Testing plans and systems

Author

Galen Holt

library(dplyr)
library(tibble)
library(doFuture)
registerDoFuture()

I want to test how tasks get split up in different plans (e.g. multisession, multicore, cluster, future.batchtools, future.callr). In a local case on Windows, I think it’s fairly clear we want plan(multisession) and on unix/mac, plan(multicore). But when we have access to something bigger, like an HPC, I want to know how the plans work where there are multiple nodes, each with several cores. Can we access more than one node? How? What’s the difference between cluster, batchtools and callr?

I’ve done some haphazard poking at this, and at that time, if we just had a slurm script that requested multiple nodes, but then called a single R script, I couldn’t use workers on more than one node. My workaround was to use array jobs to do the node-parallelisation, and then {future} for the cores. But this splits the parallelisation into some being handled by shell scripts and slurm, and some handled by R and futures. And that makes it harder to control and load-balance. And in fact, I had an extra level, where I had shell scripts that started a set of SLURM array jobs, which then split into cores. This approach worked, but it’s very hardcodey, even when we auto-generate the batch and SLURM scripts. It tends to not be well-balanced without a lot of manual intervention every time anything changes. And it’s not portable- we have to restructure the code to run locally vs on the HPC.

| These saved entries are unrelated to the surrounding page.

Definition segmented (nodes : DirectoryTree) : Prop :=
  (∀ d, is_Some (nodes !! d) → ∃ l, Forall segment l ∧ d = join l) ∧
  (∀ d children n, nodes !! d = Some children → is_Some (children !! n) → segment n).

Lemma child_insert nodes pre children l n : Forall segment pre → Forall segment l →
  child (<[join pre := children]> nodes) l n = if decide (l = pre) then children !! n else child nodes l n.
Proof.
  intros Hp Hl. unfold child. destruct (decide (l = pre)) as [->|Hne].
  - by rewrite lookup_insert_eq.
  - rewrite lookup_insert_ne; [done|]. by intros He%join_inj.
Qed.

Lemma child_default nodes pre n : default ∅ (nodes !! join pre) !! n = child nodes pre n.
Proof. unfold child. by destruct (nodes !! join pre). Qed.

Lemma dir_insert nodes pre (children : gmap string ChildSpec) l : Forall segment pre → Forall segment l →
  is_Some (<[join pre := children]> nodes !! join l) ↔ is_Some (nodes !! join l) ∨ l = pre.
Proof.
  intros Hp Hl. destruct (decide (l = pre)) as [->|Hne].
  - rewrite lookup_insert_eq. split; [by right|done].
  - rewrite lookup_insert_ne by (by intros ?%join_inj). naive_solver.
Qed.

Lemma segmented_insert nodes pre c spec : Forall segment pre → segment c → segmented nodes →
  segmented (<[join pre := <[c := spec]> (default ∅ (nodes !! join pre))]> nodes).
Proof.
  intros Hp Hc [Hk Hn]. split.
  - intros d. destruct (decide (d = join pre)) as [->|Hne]; [by exists pre|].
    rewrite lookup_insert_ne by done. apply Hk.
  - intros d children n. destruct (decide (d = join pre)) as [->|Hne].
    + rewrite lookup_insert_eq. intros [= <-]. destruct (decide (n = c)) as [->|Hnc]; [done|].
      rewrite lookup_insert_ne by done. destruct (nodes !! join pre) eqn:E; cbn.
      * by apply Hn with (join pre).
      * intros Hs. rewrite lookup_empty in Hs. by destruct Hs.
    + rewrite lookup_insert_ne by done. apply Hn.
Qed.

Lemma segmented_default nodes pre : Forall segment pre → segmented nodes →
  segmented (<[join pre := default ∅ (nodes !! join pre)]> nodes).
Proof.
  intros Hp [Hk Hn]. split.
  - intros d. destruct (decide (d = join pre)) as [->|Hne]; [by exists pre|].
    rewrite lookup_insert_ne by done. apply Hk.
  - intros d children n. destruct (decide (d = join pre)) as [->|Hne].
    + rewrite lookup_insert_eq. intros [= <-]. destruct (nodes !! join pre) eqn:E; cbn.
      * by apply Hn with (join pre).
      * intros Hs. rewrite lookup_empty in Hs. by destruct Hs.
    + rewrite lookup_insert_ne by done. apply Hn.
Qed.
Lemma available_stored p objects' key node :
  put_manifests (np_pending_uploads p) (np_objects p) = (Ok tt, objects') → sized objects' →
  available p key node → opens_in objects' key node.
Proof.
  intros Hput Hsize [Hop|(u & pt & k & Hin & <- & Hphys & Hk & Hpt & Hs & Hv & He & Hval & Hlen)].
  - destruct Hop as [n Hop]. exists n. revert Hop. unfold opened.
    destruct (get_manifest (np_objects p) key) as [sealed|] eqn:Hget; [|done].
    by rewrite (put_keeps _ _ _ _ _ _ Hput Hget).
  - exists (str_len pt). unfold opened. rewrite (put_stores _ _ _ _ Hput Hin), Hphys, String.eqb_refl. cbn.
    destruct (Hsize _ _ (put_stores _ _ _ _ Hput Hin)) as [Hls Hlp].
    rewrite (open_tree_node_ok crypto pt k) by eauto.
    unfold decode_node. rewrite (from_to_bytes _ _ Hpt). cbn.
    rewrite Hv, He, !Z.eqb_refl. cbn.
    destruct (Z.ltb_spec (max_node_entries limits) (Z.of_nat (length (tn_entries node)))); [lia|].
    by rewrite Hval.
Qed.

Lemma opens_kept (p : NodePublisher Obj L) objects' r key node :
  put_manifests (np_pending_uploads p) (np_objects p) = (r, objects') →
  opens_in (np_objects p) key node → opens_in objects' key node.
Proof.
  intros Hput [n Hop]. exists n. revert Hop. unfold opened.
  destruct (get_manifest (np_objects p) key) as [sealed|] eqn:Hget; [|done].
  by rewrite (put_keeps _ _ _ _ _ _ Hput Hget).
Qed.

Lemma recorded_rows (rows : list (SubtreeHash * ManifestKey)) ledger hash key :
  row (foldl (λ ledger '(hash, key), record hash key ledger) ledger rows) hash key →
  (hash, key) ∈ rows ∨ row ledger hash key.
Proof.
  revert ledger. induction rows as [|[h k] rows IH]; intros ledger; cbn; [by right|].
  intros [?|Hr]%IH; [left; by right|]. apply record_row in Hr as [[-> ->]|?]; [left; by left|by right].
Qed.

Hypothesis hex_digests : digests.

Lemma commit_spec p : sound (np_objects p) (np_ledger p) → promised p →
  wp commit_pending (λ r p',
    match r with
    | Ok _ =>
        sized (np_objects p') →
        sound (np_objects p') (np_ledger p') ∧
        (∀ key node, available p key node → opens_in (np_objects p') key node)
    | Err e => sound (np_objects p') (np_ledger p') ∧ e = TreeTransportFailed TransportFailed
    end) p.
Proof.
  intros Hsound Hprom. unfold wp, commit_pending.
  destruct (put_manifests _ _) as [[[]|[]] objects'] eqn:Hput; cbn.
  - intros Hsize. pose proof (λ key node, available_stored p objects' key node Hput Hsize) as Hav.
    split; [|done]. intros hash key [Hin|Hrow]%recorded_rows s HUs Hh.
    + destruct (Hprom _ _ Hin) as (s' & HUs' & Hh' & f & Hf & Hc).
      exists f. split; [|by eapply carries_mono].
      rewrite Hf. eapply (forest_hash_inj epoch U hex_digests (un_free U HU)); eauto using un_typed, un_sub, un_names.
      congruence.
    + destruct (Hsound _ _ Hrow s HUs Hh) as (f & Hf & Hc). exists f. split; [done|].
      eapply carries_mono; [|exact Hc]. intros key' node' Hop. by eapply opens_kept.
  - split; [|done]. intros hash key Hrow s HUs Hh.
    destruct (Hsound _ _ Hrow s HUs Hh) as (f & Hf & Hc). exists f. split; [done|].
    eapply carries_mono; [|exact Hc]. intros key' node' Hop. by eapply opens_kept.
Qed.

End Publish.
Lemma depth_within_exists (m : gmap WorkspacePath ManifestEntry) : ∃ depth, depth_within depth m.
Proof.
  exists (foldr Nat.max 0%nat ((λ p, length (components p)) <$> elements (dom m))).
  intros l Hl [e He]. assert (join l ∈ elements (dom m)) as Hin by (apply elem_of_elements, elem_of_dom; by eexists).
  clear He. induction (elements (dom m)) as [|p ps IH]; [by apply not_elem_of_nil in Hin|]. cbn.
  apply elem_of_cons in Hin as [<-|Hin]; [rewrite components_join by done; lia|]. specialize (IH Hin). lia.
Qed.

(** ** Published and fetched *)

Section Roundtrip.
Context {Obj L : Type} `{Blake3} `{NodeCodec} `{!NodeCodecLaws} `{Sealing} `{Envelope} `{!EnvelopeLaws}.
Context `{RemoteObjects Obj} `{!RemoteObjectsLaws Obj} `{TreeNodeLedger L} `{!LedgerRows L}.
Context (crypto : WorkspaceCrypto) (limits : DecodeLimits) (U : forest → Prop).
Hypothesis HU : universe crypto limits U.
Hypothesis held : is_Some (cr_keys crypto !! cr_write_epoch crypto).
Hypothesis hex_digests : digests.

Lemma publish_tree_spec (objects : Obj) (ledger : L) m s r objects' ledger' :
  snapshot_forest m = Some s → U s → sound crypto limits U objects ledger →
  publish_tree crypto {| mf_key_epoch := cr_write_epoch crypto; mf_entries := m |} objects ledger
  = (r, (objects', ledger')) →
  match r with
  | Ok root =>
      sized limits objects' →
      sound crypto limits U objects' ledger' ∧
      ∃ f, shape f = shape s ∧ carries (opens objects' crypto limits) root f
  | Err e =>
      sound crypto limits U objects' ledger' ∧
      (environmental e ∨ e = TreeTransportFailed TransportFailed)
  end.
Proof.
  intros Hsnap HUs Hsound. destruct (snapshot_forest_inv _ _ Hsnap) as (tree & Hd & Ht & Hs).
  destruct (depth_within_exists m) as [depth Hdepth].
  destruct (subtree_hashes_ok (cr_write_epoch crypto) m tree depth Ht Hdepth) as (hashes & Hh & Hhash & _).
  unfold publish_tree. cbn [mf_entries mf_key_epoch]. rewrite Hd, Hh.
  set (p0 := {| np_objects := objects |}). change "" with (join []) at 1.
  assert (∀ l room f, Forall segment l → forest_at tree room (join l) = Some f →
    hashes !! join l = Some (forest_hash (cr_write_epoch crypto) f)) as Hhashes.
  { intros l room f Hl Hf. apply (Hhash l room f Hl); [|done]. destruct room; [done|]. cbn in Hf.
    apply bind_Some in Hf as (ch & Hch & _). apply list_elem_of_fmap. exists (join l, ch).
    split; [done|by apply elem_of_btree_iter]. }
  pose proof (publish_spec crypto limits U HU held tree hashes Hhashes m Ht publish_room [] s
                (Forall_nil_2 _) Hs HUs p0 Hsound) as Hpub.
  rewrite bind_run. unfold wp in Hpub.
  destruct (publish crypto _ tree hashes publish_room (join []) p0) as [[root|e] p1].
  - destruct Hpub as [[Hg Hprom] Hdel].
    assert (promised crypto limits U p1) as Hp1 by (apply Hprom; by intros ?? ?%not_elem_of_nil).
    pose proof (commit_spec crypto limits U HU hex_digests p1 (sound_grows _ _ _ _ _ Hg Hsound) Hp1) as Hcom.
    unfold wp in Hcom. rewrite bind_run. destruct (commit_pending p1) as [[[]|e] p2].
    + intros [= <- <- <-] Hsize. destruct (Hcom Hsize) as [Hs2 Hav]. split; [done|].
      destruct Hdel as (f & Hf & Hc). exists f. split; [done|by eapply carries_mono].
    + intros [= <- <- <-]. destruct Hcom as [? ->]. by split; [|right].
  - destruct Hpub as [[Hg _] He]. intros [= <- <- <-]. split; [by apply (sound_grows _ _ _ _ _ Hg)|by left].
Qed.

(** C8: Publishing and fetching are inverse.  Whatever the ledger lets the publisher
    skip, the root key it returns is the key of the whole snapshot: a peer that fetches
    it gets the manifest that was published, entry for entry.  This for a manifest that is
    a directory tree with names and payloads the decoder accepts, within the decode limits,
    and a ledger that was sound before.  A publish that fails leaves the ledger sound, and
    it fails only when the encoder, the envelope, the ledger's database or the transport does:
    the depth guard and the internal errors are unreachable. *)
Theorem publish_roundtrip (objects : Obj) (ledger : L) (fold : string → string) m s r objects' ledger'
    node_cap :
  snapshot_forest m = Some s → U s → sound crypto limits U objects ledger →
  publish_tree crypto {| mf_key_epoch := cr_write_epoch crypto; mf_entries := m |} objects ledger
  = (r, (objects', ledger')) →
  match r with
  | Ok root =>
      sized limits objects' → fits limits node_cap m s → nodes_within objects' crypto limits node_cap →
      sound crypto limits U objects' ledger' ∧
      ∃ fetched, fetch_tree objects' crypto limits fold None root unledgered_nodes
                 = (Ok fetched, unledgered_nodes) ∧
        ft_manifest fetched = {| mf_key_epoch := cr_write_epoch crypto; mf_entries := m |}
  | Err e =>
      sound crypto limits U objects' ledger' ∧
      (environmental e ∨ e = TreeTransportFailed TransportFailed)
  end.
Proof.
  intros Hsnap HUs Hsound Hpub. pose proof (publish_tree_spec _ _ _ _ _ _ _ Hsnap HUs Hsound Hpub) as Hspec.
  destruct r as [root|e]; [|done]. intros Hsize Hfit Hcap. destruct (Hspec Hsize) as (Hs' & f & Hf & Hc).
  split; [done|]. eexists. split; [by eapply fetch_carried|done].
Qed.

End Roundtrip.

What would be nice is to auto-break-up the set of work into evenly-sized chunks, and then fire off the SLURM commands to start an appropriate number of nodes with some number of cores. And have that also work locally, where it would just parallelise over those things. Can I figure that out?

I’m not sure how I’m going to test this in a quarto doc, since I need to run things on the HPC and return to stdout. Might have to copy-paste and treat this like onenote or something. But I should be able to set up the desired structure here, anyway.

I think I’ll start similarly to some of my local parallel testing, where I just returned process IDs to see what resources are being used.

And I think I’ll start by requesting resources with sbatch and slurm scripts that call Rscript and see what that gets me and whether we can access all the resources, and then move on to trying to get R to generate the SLURM calls, likely with future.batchtools.

Setting up tests

I want to be able to see if I’m getting nodes and cores

As a first pass, I don’t particularly care about speed- deal with that after I figure out how it’s actually working.

Structure

I’ll write a slurm script to start an sbatch job that requests > 1 node and all cores on those nodes. That will call a test R script that calls a plan and runs some foreach loops that return PIDs, as I did previously. These loops need to iterate over at least nodes X cores so we can see what gets used.

The easiest thing to do will be to just use print statements to print to stdout, I think, though I guess I could save rds files or something.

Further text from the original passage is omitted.